Collected data entries
***
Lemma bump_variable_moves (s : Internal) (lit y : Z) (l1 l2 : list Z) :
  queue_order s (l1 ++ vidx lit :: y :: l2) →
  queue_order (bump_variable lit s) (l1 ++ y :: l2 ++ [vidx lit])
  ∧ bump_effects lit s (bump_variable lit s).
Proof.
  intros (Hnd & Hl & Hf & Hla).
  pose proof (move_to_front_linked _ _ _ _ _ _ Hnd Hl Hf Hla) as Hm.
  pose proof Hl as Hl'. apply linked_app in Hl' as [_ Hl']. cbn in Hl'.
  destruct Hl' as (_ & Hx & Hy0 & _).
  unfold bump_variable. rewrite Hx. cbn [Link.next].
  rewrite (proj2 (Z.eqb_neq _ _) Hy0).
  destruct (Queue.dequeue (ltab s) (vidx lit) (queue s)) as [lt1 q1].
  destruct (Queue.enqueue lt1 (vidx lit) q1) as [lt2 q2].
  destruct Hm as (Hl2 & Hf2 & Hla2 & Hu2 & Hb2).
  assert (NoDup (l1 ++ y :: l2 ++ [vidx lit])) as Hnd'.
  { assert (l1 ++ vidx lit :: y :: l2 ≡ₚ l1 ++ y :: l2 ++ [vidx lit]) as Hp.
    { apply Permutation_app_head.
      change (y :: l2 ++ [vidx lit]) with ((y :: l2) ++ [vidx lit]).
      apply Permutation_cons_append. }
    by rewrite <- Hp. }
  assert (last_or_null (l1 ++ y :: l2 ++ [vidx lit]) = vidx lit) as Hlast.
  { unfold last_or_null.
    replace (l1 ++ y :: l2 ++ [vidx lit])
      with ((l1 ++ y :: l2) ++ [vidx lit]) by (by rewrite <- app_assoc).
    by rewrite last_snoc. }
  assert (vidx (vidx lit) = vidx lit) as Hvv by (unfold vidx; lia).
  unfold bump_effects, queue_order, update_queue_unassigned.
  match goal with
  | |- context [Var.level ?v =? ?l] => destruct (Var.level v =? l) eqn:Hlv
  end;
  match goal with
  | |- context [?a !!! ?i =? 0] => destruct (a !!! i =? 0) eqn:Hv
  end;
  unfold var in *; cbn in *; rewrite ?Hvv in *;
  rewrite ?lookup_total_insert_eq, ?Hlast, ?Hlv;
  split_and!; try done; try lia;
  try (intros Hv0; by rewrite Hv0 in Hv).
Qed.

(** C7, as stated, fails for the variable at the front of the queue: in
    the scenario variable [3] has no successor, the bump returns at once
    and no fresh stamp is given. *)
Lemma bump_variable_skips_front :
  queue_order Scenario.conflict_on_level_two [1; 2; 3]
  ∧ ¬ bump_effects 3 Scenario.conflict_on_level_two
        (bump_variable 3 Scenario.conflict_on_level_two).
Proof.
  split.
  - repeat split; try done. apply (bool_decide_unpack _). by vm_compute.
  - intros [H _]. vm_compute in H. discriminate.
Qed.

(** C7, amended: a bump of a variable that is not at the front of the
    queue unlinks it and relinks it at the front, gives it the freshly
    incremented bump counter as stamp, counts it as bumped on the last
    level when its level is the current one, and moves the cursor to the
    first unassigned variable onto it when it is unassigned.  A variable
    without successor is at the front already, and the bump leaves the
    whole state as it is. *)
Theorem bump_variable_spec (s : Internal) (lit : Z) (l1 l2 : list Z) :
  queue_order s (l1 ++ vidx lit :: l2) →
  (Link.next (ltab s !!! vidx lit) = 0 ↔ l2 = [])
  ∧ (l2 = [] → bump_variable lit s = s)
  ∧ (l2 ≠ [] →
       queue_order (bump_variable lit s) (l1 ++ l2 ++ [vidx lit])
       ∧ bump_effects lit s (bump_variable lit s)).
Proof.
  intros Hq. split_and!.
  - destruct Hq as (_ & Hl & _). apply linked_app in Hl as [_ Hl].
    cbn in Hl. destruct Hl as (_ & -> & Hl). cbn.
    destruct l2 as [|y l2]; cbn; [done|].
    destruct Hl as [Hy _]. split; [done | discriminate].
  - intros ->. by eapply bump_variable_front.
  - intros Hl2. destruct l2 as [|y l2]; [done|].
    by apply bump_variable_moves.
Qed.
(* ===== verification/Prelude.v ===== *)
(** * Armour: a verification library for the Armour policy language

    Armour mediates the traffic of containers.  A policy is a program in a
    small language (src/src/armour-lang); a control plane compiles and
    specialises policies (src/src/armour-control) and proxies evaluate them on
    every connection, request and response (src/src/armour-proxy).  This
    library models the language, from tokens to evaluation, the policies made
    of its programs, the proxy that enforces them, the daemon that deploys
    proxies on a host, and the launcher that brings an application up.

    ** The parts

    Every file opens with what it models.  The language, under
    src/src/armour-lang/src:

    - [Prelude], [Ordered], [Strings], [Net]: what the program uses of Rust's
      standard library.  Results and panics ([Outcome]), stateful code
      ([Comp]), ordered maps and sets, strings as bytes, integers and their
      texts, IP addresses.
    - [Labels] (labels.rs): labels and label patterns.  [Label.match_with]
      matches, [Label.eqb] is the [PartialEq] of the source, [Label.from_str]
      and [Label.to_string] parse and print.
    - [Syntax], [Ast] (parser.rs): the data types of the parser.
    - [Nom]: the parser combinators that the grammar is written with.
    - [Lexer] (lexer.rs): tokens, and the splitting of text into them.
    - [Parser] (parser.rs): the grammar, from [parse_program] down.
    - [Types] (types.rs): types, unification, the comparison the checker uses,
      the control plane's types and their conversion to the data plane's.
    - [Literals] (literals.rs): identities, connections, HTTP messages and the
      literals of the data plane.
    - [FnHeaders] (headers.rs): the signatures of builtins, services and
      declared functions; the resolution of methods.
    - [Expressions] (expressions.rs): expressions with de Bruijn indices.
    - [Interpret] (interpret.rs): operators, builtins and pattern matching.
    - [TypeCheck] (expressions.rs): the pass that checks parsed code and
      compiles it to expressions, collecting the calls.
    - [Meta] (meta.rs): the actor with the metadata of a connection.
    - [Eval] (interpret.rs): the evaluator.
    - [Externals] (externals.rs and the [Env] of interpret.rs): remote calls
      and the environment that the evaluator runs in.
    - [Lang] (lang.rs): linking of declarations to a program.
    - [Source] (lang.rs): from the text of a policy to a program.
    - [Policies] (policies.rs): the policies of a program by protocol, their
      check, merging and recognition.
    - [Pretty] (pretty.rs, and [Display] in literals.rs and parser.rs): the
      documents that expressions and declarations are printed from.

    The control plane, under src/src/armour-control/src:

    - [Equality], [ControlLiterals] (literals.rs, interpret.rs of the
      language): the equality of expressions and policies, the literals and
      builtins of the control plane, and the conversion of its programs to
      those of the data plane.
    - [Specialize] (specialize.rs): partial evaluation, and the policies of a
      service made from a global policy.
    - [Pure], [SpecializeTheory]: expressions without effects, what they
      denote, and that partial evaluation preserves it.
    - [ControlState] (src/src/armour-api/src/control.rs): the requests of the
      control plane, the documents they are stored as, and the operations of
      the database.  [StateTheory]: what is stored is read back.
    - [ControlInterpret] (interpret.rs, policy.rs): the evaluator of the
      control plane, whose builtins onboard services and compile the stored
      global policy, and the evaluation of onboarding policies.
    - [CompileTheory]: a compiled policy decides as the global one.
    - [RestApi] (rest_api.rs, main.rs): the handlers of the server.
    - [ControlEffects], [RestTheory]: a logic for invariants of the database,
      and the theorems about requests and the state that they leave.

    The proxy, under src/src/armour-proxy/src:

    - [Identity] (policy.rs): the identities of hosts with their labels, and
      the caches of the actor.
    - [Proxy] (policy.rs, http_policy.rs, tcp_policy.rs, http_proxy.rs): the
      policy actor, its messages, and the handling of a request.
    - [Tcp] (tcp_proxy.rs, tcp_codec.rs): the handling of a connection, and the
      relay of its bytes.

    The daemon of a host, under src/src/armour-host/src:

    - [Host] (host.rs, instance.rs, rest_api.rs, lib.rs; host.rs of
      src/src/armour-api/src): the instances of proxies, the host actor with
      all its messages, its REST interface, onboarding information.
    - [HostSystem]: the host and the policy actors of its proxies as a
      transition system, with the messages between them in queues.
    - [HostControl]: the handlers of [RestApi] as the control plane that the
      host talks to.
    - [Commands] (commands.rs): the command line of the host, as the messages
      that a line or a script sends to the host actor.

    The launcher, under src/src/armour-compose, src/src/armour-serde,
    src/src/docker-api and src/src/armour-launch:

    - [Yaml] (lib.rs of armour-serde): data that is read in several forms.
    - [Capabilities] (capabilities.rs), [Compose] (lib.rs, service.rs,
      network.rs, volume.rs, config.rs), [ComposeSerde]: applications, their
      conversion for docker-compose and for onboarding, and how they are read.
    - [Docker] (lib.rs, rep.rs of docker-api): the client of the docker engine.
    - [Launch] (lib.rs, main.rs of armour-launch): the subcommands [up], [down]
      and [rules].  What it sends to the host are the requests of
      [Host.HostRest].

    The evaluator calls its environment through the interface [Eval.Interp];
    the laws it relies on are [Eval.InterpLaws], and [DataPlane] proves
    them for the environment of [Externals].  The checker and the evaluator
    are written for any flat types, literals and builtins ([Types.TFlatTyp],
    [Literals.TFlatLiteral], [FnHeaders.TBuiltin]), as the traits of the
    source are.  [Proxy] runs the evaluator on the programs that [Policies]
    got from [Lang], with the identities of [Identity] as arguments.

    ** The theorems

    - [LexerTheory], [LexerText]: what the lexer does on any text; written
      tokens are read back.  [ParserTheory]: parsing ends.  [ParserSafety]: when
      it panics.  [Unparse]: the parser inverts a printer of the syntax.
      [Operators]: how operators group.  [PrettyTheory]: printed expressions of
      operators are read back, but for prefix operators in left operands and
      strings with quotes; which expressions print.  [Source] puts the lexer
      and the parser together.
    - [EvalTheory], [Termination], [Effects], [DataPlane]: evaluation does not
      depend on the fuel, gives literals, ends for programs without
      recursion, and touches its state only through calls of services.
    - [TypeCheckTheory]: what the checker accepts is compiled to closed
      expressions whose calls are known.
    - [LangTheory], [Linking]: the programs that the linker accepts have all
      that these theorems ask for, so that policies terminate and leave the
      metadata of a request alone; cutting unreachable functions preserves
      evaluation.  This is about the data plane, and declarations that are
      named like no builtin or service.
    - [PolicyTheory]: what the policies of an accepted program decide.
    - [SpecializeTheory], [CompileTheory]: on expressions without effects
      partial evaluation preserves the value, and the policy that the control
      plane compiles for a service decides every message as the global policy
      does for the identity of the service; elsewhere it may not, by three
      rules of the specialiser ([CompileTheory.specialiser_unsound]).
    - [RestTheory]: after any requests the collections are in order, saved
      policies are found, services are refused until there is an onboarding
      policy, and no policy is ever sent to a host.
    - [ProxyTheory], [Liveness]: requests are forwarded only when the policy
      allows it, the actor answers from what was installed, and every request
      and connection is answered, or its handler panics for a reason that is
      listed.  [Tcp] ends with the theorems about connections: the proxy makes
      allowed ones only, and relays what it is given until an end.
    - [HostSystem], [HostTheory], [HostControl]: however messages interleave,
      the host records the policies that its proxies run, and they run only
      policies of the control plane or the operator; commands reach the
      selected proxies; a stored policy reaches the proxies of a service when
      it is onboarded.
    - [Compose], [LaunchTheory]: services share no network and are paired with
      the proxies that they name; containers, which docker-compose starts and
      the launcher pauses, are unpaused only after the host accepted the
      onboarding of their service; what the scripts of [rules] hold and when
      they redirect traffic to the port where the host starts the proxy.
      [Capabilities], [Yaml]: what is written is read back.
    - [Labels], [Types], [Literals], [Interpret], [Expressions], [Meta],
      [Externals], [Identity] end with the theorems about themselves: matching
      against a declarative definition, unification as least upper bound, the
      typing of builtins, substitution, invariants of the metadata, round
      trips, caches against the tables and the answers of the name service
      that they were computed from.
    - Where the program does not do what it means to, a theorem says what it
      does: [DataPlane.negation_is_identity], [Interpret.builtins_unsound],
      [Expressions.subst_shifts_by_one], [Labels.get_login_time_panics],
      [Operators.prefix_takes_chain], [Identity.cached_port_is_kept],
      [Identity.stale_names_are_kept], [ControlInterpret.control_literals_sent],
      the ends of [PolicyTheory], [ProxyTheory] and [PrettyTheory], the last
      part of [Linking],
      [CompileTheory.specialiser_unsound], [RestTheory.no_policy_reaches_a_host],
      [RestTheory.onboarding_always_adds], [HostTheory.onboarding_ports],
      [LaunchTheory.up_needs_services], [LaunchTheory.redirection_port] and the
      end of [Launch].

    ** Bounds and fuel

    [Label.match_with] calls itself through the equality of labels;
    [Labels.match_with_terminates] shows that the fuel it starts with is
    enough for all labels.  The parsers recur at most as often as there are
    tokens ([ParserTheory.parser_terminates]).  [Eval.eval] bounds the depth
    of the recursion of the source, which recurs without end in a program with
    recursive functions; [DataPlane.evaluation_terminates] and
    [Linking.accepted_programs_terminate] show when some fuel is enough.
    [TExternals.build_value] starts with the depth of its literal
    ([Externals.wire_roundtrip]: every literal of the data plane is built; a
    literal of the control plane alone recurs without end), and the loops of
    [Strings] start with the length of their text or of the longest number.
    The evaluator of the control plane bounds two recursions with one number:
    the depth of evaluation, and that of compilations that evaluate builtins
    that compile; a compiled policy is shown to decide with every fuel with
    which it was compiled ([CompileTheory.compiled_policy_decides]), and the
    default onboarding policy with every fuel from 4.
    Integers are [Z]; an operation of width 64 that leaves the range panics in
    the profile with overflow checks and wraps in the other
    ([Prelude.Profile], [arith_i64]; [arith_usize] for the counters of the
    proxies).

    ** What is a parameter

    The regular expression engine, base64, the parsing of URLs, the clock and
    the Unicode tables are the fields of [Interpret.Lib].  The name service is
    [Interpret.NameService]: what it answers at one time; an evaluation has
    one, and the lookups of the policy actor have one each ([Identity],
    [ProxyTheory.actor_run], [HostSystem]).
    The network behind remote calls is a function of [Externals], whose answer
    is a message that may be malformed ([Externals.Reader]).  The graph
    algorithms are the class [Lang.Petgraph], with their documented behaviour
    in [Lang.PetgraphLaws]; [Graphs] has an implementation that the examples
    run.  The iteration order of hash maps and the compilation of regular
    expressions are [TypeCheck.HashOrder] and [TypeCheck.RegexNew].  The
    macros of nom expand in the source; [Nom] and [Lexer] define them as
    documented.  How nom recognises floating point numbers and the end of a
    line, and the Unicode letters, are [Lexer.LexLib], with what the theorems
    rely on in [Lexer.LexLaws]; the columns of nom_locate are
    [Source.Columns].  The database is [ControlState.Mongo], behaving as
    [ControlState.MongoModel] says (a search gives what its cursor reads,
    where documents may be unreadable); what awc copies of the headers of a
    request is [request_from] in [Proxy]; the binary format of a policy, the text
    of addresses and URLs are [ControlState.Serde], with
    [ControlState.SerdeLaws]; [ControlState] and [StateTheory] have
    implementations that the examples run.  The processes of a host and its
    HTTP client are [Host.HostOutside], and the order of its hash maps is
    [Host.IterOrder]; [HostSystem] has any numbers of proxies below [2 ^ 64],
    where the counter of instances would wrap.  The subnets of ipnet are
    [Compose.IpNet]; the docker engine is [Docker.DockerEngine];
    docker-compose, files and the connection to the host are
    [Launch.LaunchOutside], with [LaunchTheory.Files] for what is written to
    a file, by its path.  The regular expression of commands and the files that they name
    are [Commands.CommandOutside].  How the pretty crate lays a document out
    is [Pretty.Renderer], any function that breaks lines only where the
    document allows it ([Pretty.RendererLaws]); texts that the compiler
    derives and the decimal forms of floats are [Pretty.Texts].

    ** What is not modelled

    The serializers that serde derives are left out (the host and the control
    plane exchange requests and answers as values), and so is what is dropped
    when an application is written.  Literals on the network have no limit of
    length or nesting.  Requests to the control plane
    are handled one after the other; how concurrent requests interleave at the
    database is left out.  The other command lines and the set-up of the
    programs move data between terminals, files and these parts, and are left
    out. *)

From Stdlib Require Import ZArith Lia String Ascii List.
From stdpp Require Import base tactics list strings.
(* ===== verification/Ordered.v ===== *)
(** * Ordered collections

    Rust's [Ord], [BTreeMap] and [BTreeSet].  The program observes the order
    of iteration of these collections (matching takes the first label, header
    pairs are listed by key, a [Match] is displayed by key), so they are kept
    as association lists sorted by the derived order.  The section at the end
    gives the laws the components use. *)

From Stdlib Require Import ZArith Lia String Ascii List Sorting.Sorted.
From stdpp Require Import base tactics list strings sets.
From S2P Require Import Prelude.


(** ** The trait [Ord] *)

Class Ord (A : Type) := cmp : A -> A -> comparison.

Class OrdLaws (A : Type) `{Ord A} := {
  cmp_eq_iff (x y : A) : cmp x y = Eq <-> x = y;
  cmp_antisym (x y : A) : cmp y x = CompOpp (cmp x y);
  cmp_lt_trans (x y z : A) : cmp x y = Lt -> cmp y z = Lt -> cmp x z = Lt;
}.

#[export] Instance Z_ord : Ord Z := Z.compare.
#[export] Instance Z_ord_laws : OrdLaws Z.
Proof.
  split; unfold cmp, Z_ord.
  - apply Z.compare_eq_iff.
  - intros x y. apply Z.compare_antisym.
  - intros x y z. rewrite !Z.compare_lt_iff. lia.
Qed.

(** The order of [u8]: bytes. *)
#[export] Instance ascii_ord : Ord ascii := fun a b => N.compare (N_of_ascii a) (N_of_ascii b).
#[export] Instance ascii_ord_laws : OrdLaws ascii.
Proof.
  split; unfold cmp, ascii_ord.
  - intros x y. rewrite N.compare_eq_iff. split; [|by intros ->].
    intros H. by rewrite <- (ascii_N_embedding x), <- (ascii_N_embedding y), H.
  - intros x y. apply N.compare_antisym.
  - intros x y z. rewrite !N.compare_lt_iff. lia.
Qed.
***
# [Exercise requirements]
Your answer should consist solely of the lines above from the line with "(** C7, amended: a" to the line with "queue_order (bump_variable lit s) (l1 ++ l2", both included, reproduced exactly.

# [Answer to this task]
(** C7, amended: a bump of a variable that is not at the front of the
    queue unlinks it and relinks it at the front, gives it the freshly
    incremented bump counter as stamp, counts it as bumped on the last
    level when its level is the current one, and moves the cursor to the
    first unassigned variable onto it when it is unassigned.  A variable
    without successor is at the front already, and the bump leaves the
    whole state as it is. *)
Theorem bump_variable_spec (s : Internal) (lit : Z) (l1 l2 : list Z) :
  queue_order s (l1 ++ vidx lit :: l2) →
  (Link.next (ltab s !!! vidx lit) = 0 ↔ l2 = [])
  ∧ (l2 = [] → bump_variable lit s = s)
  ∧ (l2 ≠ [] →
       queue_order (bump_variable lit s) (l1 ++ l2 ++ [vidx lit])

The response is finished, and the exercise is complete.